§ What you will do
Nothing but the entries, copied exactly, should appear in the response.
=====
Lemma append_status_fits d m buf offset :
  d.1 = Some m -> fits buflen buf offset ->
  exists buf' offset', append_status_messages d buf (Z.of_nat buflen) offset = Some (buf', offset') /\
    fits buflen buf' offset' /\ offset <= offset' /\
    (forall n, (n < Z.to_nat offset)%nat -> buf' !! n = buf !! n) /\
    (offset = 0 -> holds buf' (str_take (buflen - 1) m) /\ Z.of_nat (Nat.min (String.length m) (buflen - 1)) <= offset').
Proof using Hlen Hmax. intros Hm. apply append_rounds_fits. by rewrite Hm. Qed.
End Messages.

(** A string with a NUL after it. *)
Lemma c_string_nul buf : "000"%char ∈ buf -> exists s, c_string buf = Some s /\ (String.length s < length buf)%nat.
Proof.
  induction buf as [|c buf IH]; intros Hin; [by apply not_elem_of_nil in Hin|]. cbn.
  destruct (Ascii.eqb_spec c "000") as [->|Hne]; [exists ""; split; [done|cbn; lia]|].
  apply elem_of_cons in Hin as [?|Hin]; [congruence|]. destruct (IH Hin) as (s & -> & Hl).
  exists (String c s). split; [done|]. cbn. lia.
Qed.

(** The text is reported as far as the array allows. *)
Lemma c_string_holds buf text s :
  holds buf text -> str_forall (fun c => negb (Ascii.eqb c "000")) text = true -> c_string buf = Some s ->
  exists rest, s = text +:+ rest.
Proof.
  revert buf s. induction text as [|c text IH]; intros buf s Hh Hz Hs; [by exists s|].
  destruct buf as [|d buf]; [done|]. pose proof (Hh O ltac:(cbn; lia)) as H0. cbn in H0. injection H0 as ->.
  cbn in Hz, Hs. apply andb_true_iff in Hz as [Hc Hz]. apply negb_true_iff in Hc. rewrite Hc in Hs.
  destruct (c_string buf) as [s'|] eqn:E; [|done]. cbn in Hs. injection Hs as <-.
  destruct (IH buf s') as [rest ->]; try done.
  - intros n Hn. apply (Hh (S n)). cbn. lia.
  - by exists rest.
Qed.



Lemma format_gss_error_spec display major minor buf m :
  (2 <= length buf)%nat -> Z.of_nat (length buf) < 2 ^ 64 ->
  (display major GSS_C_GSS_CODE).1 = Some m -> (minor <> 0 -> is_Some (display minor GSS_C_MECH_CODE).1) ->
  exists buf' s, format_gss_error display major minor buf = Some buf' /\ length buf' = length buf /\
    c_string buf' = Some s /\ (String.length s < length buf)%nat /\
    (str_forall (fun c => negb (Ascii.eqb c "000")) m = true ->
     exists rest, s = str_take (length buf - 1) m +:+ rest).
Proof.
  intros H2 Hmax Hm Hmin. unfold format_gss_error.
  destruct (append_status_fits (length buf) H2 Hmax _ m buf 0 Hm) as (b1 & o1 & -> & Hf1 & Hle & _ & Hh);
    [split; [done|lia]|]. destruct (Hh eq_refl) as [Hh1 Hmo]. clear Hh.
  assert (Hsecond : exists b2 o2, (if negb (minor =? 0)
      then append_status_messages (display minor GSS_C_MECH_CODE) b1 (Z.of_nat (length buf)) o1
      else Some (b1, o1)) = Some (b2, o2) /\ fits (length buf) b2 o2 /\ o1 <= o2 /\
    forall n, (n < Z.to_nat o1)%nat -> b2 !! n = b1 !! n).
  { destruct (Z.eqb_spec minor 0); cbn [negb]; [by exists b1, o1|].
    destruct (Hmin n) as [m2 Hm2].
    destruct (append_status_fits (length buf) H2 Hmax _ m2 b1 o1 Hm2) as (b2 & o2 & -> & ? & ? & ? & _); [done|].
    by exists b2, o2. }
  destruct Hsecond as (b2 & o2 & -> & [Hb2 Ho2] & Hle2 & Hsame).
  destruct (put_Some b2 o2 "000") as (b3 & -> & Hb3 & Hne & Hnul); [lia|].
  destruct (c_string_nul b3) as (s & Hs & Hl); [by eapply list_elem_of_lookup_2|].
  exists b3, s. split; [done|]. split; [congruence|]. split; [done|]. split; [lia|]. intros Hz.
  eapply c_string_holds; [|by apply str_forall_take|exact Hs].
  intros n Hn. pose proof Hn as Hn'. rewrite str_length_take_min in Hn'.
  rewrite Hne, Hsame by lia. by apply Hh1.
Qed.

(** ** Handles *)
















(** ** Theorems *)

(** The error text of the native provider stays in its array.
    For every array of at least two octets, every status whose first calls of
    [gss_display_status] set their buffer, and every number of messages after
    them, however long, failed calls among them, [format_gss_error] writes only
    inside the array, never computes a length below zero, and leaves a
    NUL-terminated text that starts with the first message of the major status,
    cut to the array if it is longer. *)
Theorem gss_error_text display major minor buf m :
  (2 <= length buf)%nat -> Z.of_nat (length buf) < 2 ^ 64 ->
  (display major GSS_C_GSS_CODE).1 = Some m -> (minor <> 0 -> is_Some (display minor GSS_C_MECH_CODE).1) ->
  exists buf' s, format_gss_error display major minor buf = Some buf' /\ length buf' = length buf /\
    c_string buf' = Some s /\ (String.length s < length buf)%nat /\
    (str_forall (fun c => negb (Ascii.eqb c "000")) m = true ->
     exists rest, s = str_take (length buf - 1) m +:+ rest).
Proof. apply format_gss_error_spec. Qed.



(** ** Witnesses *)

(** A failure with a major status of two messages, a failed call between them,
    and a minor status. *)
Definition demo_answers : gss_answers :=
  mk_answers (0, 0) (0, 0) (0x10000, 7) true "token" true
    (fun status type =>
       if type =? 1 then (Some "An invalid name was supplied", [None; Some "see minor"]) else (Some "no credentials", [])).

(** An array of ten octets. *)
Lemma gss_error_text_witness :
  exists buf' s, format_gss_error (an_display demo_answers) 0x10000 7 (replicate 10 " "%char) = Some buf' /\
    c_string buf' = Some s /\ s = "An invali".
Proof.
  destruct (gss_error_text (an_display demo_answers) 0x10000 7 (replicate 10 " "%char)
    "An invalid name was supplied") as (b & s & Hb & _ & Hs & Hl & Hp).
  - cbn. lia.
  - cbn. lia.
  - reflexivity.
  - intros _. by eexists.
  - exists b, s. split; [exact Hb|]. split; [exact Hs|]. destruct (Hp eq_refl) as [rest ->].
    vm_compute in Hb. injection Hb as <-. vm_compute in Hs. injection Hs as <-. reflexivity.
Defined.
=====
§ Response to this exercise
Lemma append_status_fits d m buf offset :
  d.1 = Some m -> fits buflen buf offset ->
  exists buf' offset', append_status_messages d buf (Z.of_nat buflen) offset = Some (buf', offset') /\
    fits buflen buf' offset' /\ offset <= offset' /\
    (forall n, (n < Z.to_nat offset)%nat -> buf' !! n = buf !! n) /\
    (offset = 0 -> holds buf' (str_take (buflen - 1) m) /\ Z.of_nat (Nat.min (String.length m) (buflen - 1)) <= offset').
Proof using Hlen Hmax. intros Hm. apply append_rounds_fits. by rewrite Hm. Qed.
End Messages.

(** A string with a NUL after it. *)
Lemma c_string_nul buf : "000"%char ∈ buf -> exists s, c_string buf = Some s /\ (String.length s < length buf)%nat.
Proof.
  induction buf as [|c buf IH]; intros Hin; [by apply not_elem_of_nil in Hin|]. cbn.
  destruct (Ascii.eqb_spec c "000") as [->|Hne]; [exists ""; split; [done|cbn; lia]|].
  apply elem_of_cons in Hin as [?|Hin]; [congruence|]. destruct (IH Hin) as (s & -> & Hl).
  exists (String c s). split; [done|]. cbn. lia.
Qed.

(** The text is reported as far as the array allows. *)
Lemma c_string_holds buf text s :
  holds buf text -> str_forall (fun c => negb (Ascii.eqb c "000")) text = true -> c_string buf = Some s ->
  exists rest, s = text +:+ rest.
Proof.
  revert buf s. induction text as [|c text IH]; intros buf s Hh Hz Hs; [by exists s|].
  destruct buf as [|d buf]; [done|]. pose proof (Hh O ltac:(cbn; lia)) as H0. cbn in H0. injection H0 as ->.
  cbn in Hz, Hs. apply andb_true_iff in Hz as [Hc Hz]. apply negb_true_iff in Hc. rewrite Hc in Hs.
  destruct (c_string buf) as [s'|] eqn:E; [|done]. cbn in Hs. injection Hs as <-.
  destruct (IH buf s') as [rest ->]; try done.
  - intros n Hn. apply (Hh (S n)). cbn. lia.
  - by exists rest.
Qed.



Lemma format_gss_error_spec display major minor buf m :
  (2 <= length buf)%nat -> Z.of_nat (length buf) < 2 ^ 64 ->
  (display major GSS_C_GSS_CODE).1 = Some m -> (minor <> 0 -> is_Some (display minor GSS_C_MECH_CODE).1) ->
  exists buf' s, format_gss_error display major minor buf = Some buf' /\ length buf' = length buf /\
    c_string buf' = Some s /\ (String.length s < length buf)%nat /\
    (str_forall (fun c => negb (Ascii.eqb c "000")) m = true ->
     exists rest, s = str_take (length buf - 1) m +:+ rest).
Proof.
  intros H2 Hmax Hm Hmin. unfold format_gss_error.
  destruct (append_status_fits (length buf) H2 Hmax _ m buf 0 Hm) as (b1 & o1 & -> & Hf1 & Hle & _ & Hh);
    [split; [done|lia]|]. destruct (Hh eq_refl) as [Hh1 Hmo]. clear Hh.
  assert (Hsecond : exists b2 o2, (if negb (minor =? 0)
      then append_status_messages (display minor GSS_C_MECH_CODE) b1 (Z.of_nat (length buf)) o1
      else Some (b1, o1)) = Some (b2, o2) /\ fits (length buf) b2 o2 /\ o1 <= o2 /\
    forall n, (n < Z.to_nat o1)%nat -> b2 !! n = b1 !! n).
  { destruct (Z.eqb_spec minor 0); cbn [negb]; [by exists b1, o1|].
    destruct (Hmin n) as [m2 Hm2].
    destruct (append_status_fits (length buf) H2 Hmax _ m2 b1 o1 Hm2) as (b2 & o2 & -> & ? & ? & ? & _); [done|].
    by exists b2, o2. }
  destruct Hsecond as (b2 & o2 & -> & [Hb2 Ho2] & Hle2 & Hsame).
  destruct (put_Some b2 o2 "000") as (b3 & -> & Hb3 & Hne & Hnul); [lia|].
  destruct (c_string_nul b3) as (s & Hs & Hl); [by eapply list_elem_of_lookup_2|].
  exists b3, s. split; [done|]. split; [congruence|]. split; [done|]. split; [lia|]. intros Hz.
  eapply c_string_holds; [|by apply str_forall_take|exact Hs].
  intros n Hn. pose proof Hn as Hn'. rewrite str_length_take_min in Hn'.
  rewrite Hne, Hsame by lia. by apply Hh1.
Qed.

(** ** Handles *)
















(** ** Theorems *)

(** The error text of the native provider stays in its array.
    For every array of at least two octets, every status whose first calls of
    [gss_display_status] set their buffer, and every number of messages after
    them, however long, failed calls among them, [format_gss_error] writes only
    inside the array, never computes a length below zero, and leaves a
    NUL-terminated text that starts with the first message of the major status,
    cut to the array if it is longer. *)
Theorem gss_error_text display major minor buf m :
  (2 <= length buf)%nat -> Z.of_nat (length buf) < 2 ^ 64 ->
  (display major GSS_C_GSS_CODE).1 = Some m -> (minor <> 0 -> is_Some (display minor GSS_C_MECH_CODE).1) ->
  exists buf' s, format_gss_error display major minor buf = Some buf' /\ length buf' = length buf /\
    c_string buf' = Some s /\ (String.length s < length buf)%nat /\
    (str_forall (fun c => negb (Ascii.eqb c "000")) m = true ->
     exists rest, s = str_take (length buf - 1) m +:+ rest).
Proof. apply format_gss_error_spec. Qed.



(** ** Witnesses *)

(** A failure with a major status of two messages, a failed call between them,
    and a minor status. *)
Definition demo_answers : gss_answers :=
  mk_answers (0, 0) (0, 0) (0x10000, 7) true "token" true
    (fun status type =>
       if type =? 1 then (Some "An invalid name was supplied", [None; Some "see minor"]) else (Some "no credentials", [])).

(** An array of ten octets. *)
Lemma gss_error_text_witness :
  exists buf' s, format_gss_error (an_display demo_answers) 0x10000 7 (replicate 10 " "%char) = Some buf' /\
    c_string buf' = Some s /\ s = "An invali".
Proof.
  destruct (gss_error_text (an_display demo_answers) 0x10000 7 (replicate 10 " "%char)
    "An invalid name was supplied") as (b & s & Hb & _ & Hs & Hl & Hp).
  - cbn. lia.
  - cbn. lia.
  - reflexivity.
  - intros _. by eexists.
  - exists b, s. split; [exact Hb|]. split; [exact Hs|]. destruct (Hp eq_refl) as [rest ->].
    vm_compute in Hb. injection Hb as <-. vm_compute in Hs. injection Hs as <-. reflexivity.
Defined.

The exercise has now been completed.